SOURCE MATERIAL:
Lemma encode_spec input output :
  Forall is_u8 input → wrote OutputTooSmall (frame input) [] output (encode input output).
Proof.
  intros Hin. unfold encode, frame.
  destruct output as [|o output]; [by apply wrote_too_small; simpl; lia|].
  rewrite decide_False by (simpl; lia).
  change (store (o :: output) 0 FLAG) with (Done ([FLAG] ++ output)). cbn [mbind run_bind].
  apply (wrote_app _ [FLAG] _ [] [o]); [done|].
  pose proof (encode_loop_spec (S (length input)) input [FLAG] output ltac:(lia) Hin) as H.
  simpl length in H. unfold wrote in H. case_decide as Hfit.
  - rewrite H. cbn [mbind run_bind].
    destruct (split_block (length (body input)) output) as (x & post & -> & Hx);
      [done|]. rewrite drop_app_ge, Hx, Nat.sub_diag, drop_0 by lia.
    rewrite !length_app in *. apply wrote_app; [done|].
    case_decide as Hfit2.
    + apply wrote_too_small; rewrite ?length_app; simpl in *; lia.
    + destruct post as [|y post]; simpl in Hfit2; [lia|].
      rewrite app_assoc, store_at by (rewrite length_app; simpl; lia). cbn [mbind run_bind].
      unfold wrote. rewrite decide_True by (simpl; lia). rewrite length_app. done.
  - destruct H as (out & -> & Hout). cbn [mbind run_bind].
    apply wrote_too_small; [rewrite length_app; simpl; lia|done].
Qed.
End encoder_proofs.

(** * The bulk scanner agrees with the byte-by-byte one *)

Section scanner_proofs.
Context {F : SpecialFinder} {T : Type} {ops : FrameSink T} {laws : FrameSinkLaws T}.

(** Feed bytes one at a time up to the first frame or error; also the bytes consumed. *)
Fixpoint scan_bytes (sc : RnsSerialScanner) (bytes : list Z) (sink : T) :
    result DecodeError (option nat) * RnsSerialScanner * nat * T :=
  match bytes with
  | [] => (Ok None, sc, 0%nat, sink)
  | byte :: bytes =>
      match feed_one_into sc byte sink with
      | (Err e, sc, sink) => (Err e, sc, 1%nat, sink)
      | (Ok true, sc, sink) => (Ok (Some (frame_len sink)), sc, 1%nat, sink)
      | (Ok false, sc, sink) =>
          let '(r, sc, n, sink) := scan_bytes sc bytes sink in (r, sc, S n, sink)
      end
  end.
(* ===== verification/KissFraming.v ===== *)
(** KISS framing: [prns-core/src/interfaces/framing/kiss_framing.rs].

    [FEND]-delimited frames with a leading command byte: the encoders, the data-frame
    scanner and decoder, and the command decoder used towards RNode hardware. *)

From S2P Require Import Prelude FrameSink.
#[local] Open Scope Z_scope.

Definition FEND : Z := 0xC0.
Definition FESC : Z := 0xDB.
Definition TFEND : Z := 0xDC.
Definition TFESC : Z := 0xDD.
Definition CMD_DATA : Z := 0x00.
Definition CMD_UNKNOWN : Z := 0xFE.

Inductive EncodeError := OutputTooSmall.
#[global] Instance EncodeError_eq_dec : EqDecision EncodeError.
Proof. solve_decision. Defined.

Definition max_encoded_len (payload_len : nat) : nat := 3 + 2 * payload_len.

(** The loop over the input of [encode_with_command]. *)
Fixpoint encode_loop (input output : list Z) (written : nat) :
    run (result EncodeError nat * list Z) :=
  match input with
  | [] => Done (Ok written, output)
  | byte :: input =>
      if byte =? FEND then
        if decide (length output < written + 2)%nat
        then Done (Err OutputTooSmall, output) else
        output ← store output written FESC;
        output ← store output (written + 1) TFEND;
        encode_loop input output (written + 2)
      else if byte =? FESC then
        if decide (length output < written + 2)%nat
        then Done (Err OutputTooSmall, output) else
        output ← store output written FESC;
        output ← store output (written + 1) TFESC;
        encode_loop input output (written + 2)
      else
        if decide (length output < written + 1)%nat
        then Done (Err OutputTooSmall, output) else
        output ← store output written byte;
        encode_loop input output (written + 1)
  end.

Definition encode_with_command (command : Z) (input output : list Z) :
    run (result EncodeError nat * list Z) :=
  if decide (length output < 2)%nat then Done (Err OutputTooSmall, output) else
  output ← store output 0 FEND;
  output ← store output 1 command;
  '(r, output) ← encode_loop input output 2;
  match r with
  | Err e => Done (Err e, output)
  | Ok written =>
      if decide (length output ≤ written)%nat then Done (Err OutputTooSmall, output) else
      output ← store output written FEND;
      Done (Ok (written + 1)%nat, output)
  end.

Definition encode (input output : list Z) : run (result EncodeError nat * list Z) :=
  encode_with_command CMD_DATA input output.

Definition command_frame (command value : Z) : list Z := [FEND; command; value; FEND].

Inductive DecodeError := FrameTooBig.
#[global] Instance DecodeError_eq_dec : EqDecision DecodeError.
Proof. solve_decision. Defined.

(** * The data-frame scanner *)

Record KissScanner := mkScanner { in_frame : bool; command : Z; saw_escape : bool }.
#[global] Instance KissScanner_eq_dec : EqDecision KissScanner.
Proof. solve_decision. Defined.

Definition Scanner_new : KissScanner := mkScanner false CMD_UNKNOWN false.
Definition Scanner_reset (_ : KissScanner) : KissScanner := mkScanner false CMD_UNKNOWN false.

(** The byte an escape sequence stands for; a non-canonical one is kept verbatim. *)
Definition unescape (byte : Z) : Z :=
  if byte =? TFEND then FEND else if byte =? TFESC then FESC else byte.

Section scanner.
Context {T : Type} {sink_ops : FrameSink T}.

Definition feed_one_into (sc : KissScanner) (byte : Z) (sink : T) :
    result DecodeError bool * KissScanner * T :=
  if in_frame sc && (byte =? FEND) && (command sc =? CMD_DATA) then
    (Ok true, mkScanner false (command sc) false, sink)
  else if byte =? FEND then (Ok false, mkScanner true CMD_UNKNOWN false, clear sink)
  else if negb (in_frame sc) then (Ok false, sc, sink)
  else if (command sc =? CMD_UNKNOWN) && (frame_len sink =? 0)%nat then
    (Ok false, mkScanner (in_frame sc) (Z.land byte 0x0F) (saw_escape sc), sink)
  else if negb (command sc =? CMD_DATA) then (Ok false, sc, sink)
  else if byte =? FESC then (Ok false, mkScanner (in_frame sc) (command sc) true, sink)
  else
  let '(payload_byte, sc) :=
    if saw_escape sc then (unescape byte, mkScanner (in_frame sc) (command sc) false)
    else (byte, sc) in
  match push sink payload_byte with
  | (Err _, sink) => (Err FrameTooBig, Scanner_reset sc, clear sink)
  | (Ok _, sink) => (Ok false, sc, sink)
  end.

(** [next_frame_into]: the loop over the chunk. *)
Fixpoint next_frame_loop (fuel : nat) (sc : KissScanner) (input : list Z) (offset : nat)
    (sink : T) : run (result DecodeError (option nat) * KissScanner * nat * T) :=
  match fuel with
  | O => OutOfFuel
  | S fuel =>
      if decide (length input ≤ offset)%nat then Done (Ok None, sc, offset, sink) else
      byte ← index input offset;
      let offset := (offset + 1)%nat in
      match feed_one_into sc byte sink with
      | (Err e, sc, sink) => Done (Err e, sc, offset, sink)
      | (Ok true, sc, sink) => Done (Ok (Some (frame_len sink)), sc, offset, sink)
      | (Ok false, sc, sink) => next_frame_loop fuel sc input offset sink
      end
  end.

Definition next_frame_into (sc : KissScanner) (input : list Z) (offset : nat) (sink : T) :=
  next_frame_loop (S (length input - offset)) sc input offset sink.
End scanner.

Record KissDecoder (FRAME_CAP : nat) := mkDecoder {
  scanner : KissScanner;
  buffer : FrameBuffer FRAME_CAP;
}.
Arguments mkDecoder {FRAME_CAP} _ _.
Arguments scanner {FRAME_CAP} _.
Arguments buffer {FRAME_CAP} _.

Section decoder.
Context {FRAME_CAP : nat}.
Implicit Types d : KissDecoder FRAME_CAP.

Definition Decoder_new : KissDecoder FRAME_CAP :=
  mkDecoder Scanner_new (FrameBuffer_new FRAME_CAP).
Definition Decoder_reset d : KissDecoder FRAME_CAP :=
  mkDecoder (Scanner_reset (scanner d)) (clear (buffer d)).

Definition feed d (byte : Z) : result DecodeError (option (list Z)) * KissDecoder FRAME_CAP :=
  let '(r, sc, buf) := feed_one_into (scanner d) byte (buffer d) in
  (match r with
   | Err e => Err e
   | Ok true => Ok (Some (as_slice buf))
   | Ok false => Ok None
   end, mkDecoder sc buf).

Definition feed_slice_next d (input : list Z) (offset : nat) :
    run (result DecodeError (option (list Z)) * KissDecoder FRAME_CAP * nat) :=
  '(r, sc, offset, buf) ← next_frame_into (scanner d) input offset (buffer d);
  Done (match r with
        | Err e => Err e
        | Ok (Some _) => Ok (Some (as_slice buf))
        | Ok None => Ok None
        end, mkDecoder sc buf, offset).

Definition feed_slice d (input : list Z) : run (list (list Z) * KissDecoder FRAME_CAP) :=
  slice_loop feed_slice_next (S (length input)) d input 0.
End decoder.

(** * The command decoder *)

Record KissCommandDecoder (FRAME_CAP : nat) := mkCommandDecoder {
  cd_buffer : FrameBuffer FRAME_CAP;
  cd_in_frame : bool;
  cd_command : Z;
  cd_saw_escape : bool;
  cd_yielded : bool;
}.
Arguments mkCommandDecoder {FRAME_CAP} _ _ _ _ _.
Arguments cd_buffer {FRAME_CAP} _.
Arguments cd_in_frame {FRAME_CAP} _.
Arguments cd_command {FRAME_CAP} _.
Arguments cd_saw_escape {FRAME_CAP} _.
Arguments cd_yielded {FRAME_CAP} _.

Section command_decoder.
Context {FRAME_CAP : nat}.
Implicit Types d : KissCommandDecoder FRAME_CAP.

Definition CommandDecoder_new : KissCommandDecoder FRAME_CAP :=
  mkCommandDecoder (FrameBuffer_new FRAME_CAP) false CMD_UNKNOWN false false.
Definition CommandDecoder_reset d : KissCommandDecoder FRAME_CAP :=
  mkCommandDecoder (clear (cd_buffer d)) false CMD_UNKNOWN false false.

EXERCISE REQUIREMENTS: From the opening line of the data above through the line holding "End encoder_proofs.", give every line again exactly as it stands.

EXERCISE SOLUTION:
Lemma encode_spec input output :
  Forall is_u8 input → wrote OutputTooSmall (frame input) [] output (encode input output).
Proof.
  intros Hin. unfold encode, frame.
  destruct output as [|o output]; [by apply wrote_too_small; simpl; lia|].
  rewrite decide_False by (simpl; lia).
  change (store (o :: output) 0 FLAG) with (Done ([FLAG] ++ output)). cbn [mbind run_bind].
  apply (wrote_app _ [FLAG] _ [] [o]); [done|].
  pose proof (encode_loop_spec (S (length input)) input [FLAG] output ltac:(lia) Hin) as H.
  simpl length in H. unfold wrote in H. case_decide as Hfit.
  - rewrite H. cbn [mbind run_bind].
    destruct (split_block (length (body input)) output) as (x & post & -> & Hx);
      [done|]. rewrite drop_app_ge, Hx, Nat.sub_diag, drop_0 by lia.
    rewrite !length_app in *. apply wrote_app; [done|].
    case_decide as Hfit2.
    + apply wrote_too_small; rewrite ?length_app; simpl in *; lia.
    + destruct post as [|y post]; simpl in Hfit2; [lia|].
      rewrite app_assoc, store_at by (rewrite length_app; simpl; lia). cbn [mbind run_bind].
      unfold wrote. rewrite decide_True by (simpl; lia). rewrite length_app. done.
  - destruct H as (out & -> & Hout). cbn [mbind run_bind].
    apply wrote_too_small; [rewrite length_app; simpl; lia|done].
Qed.
End encoder_proofs.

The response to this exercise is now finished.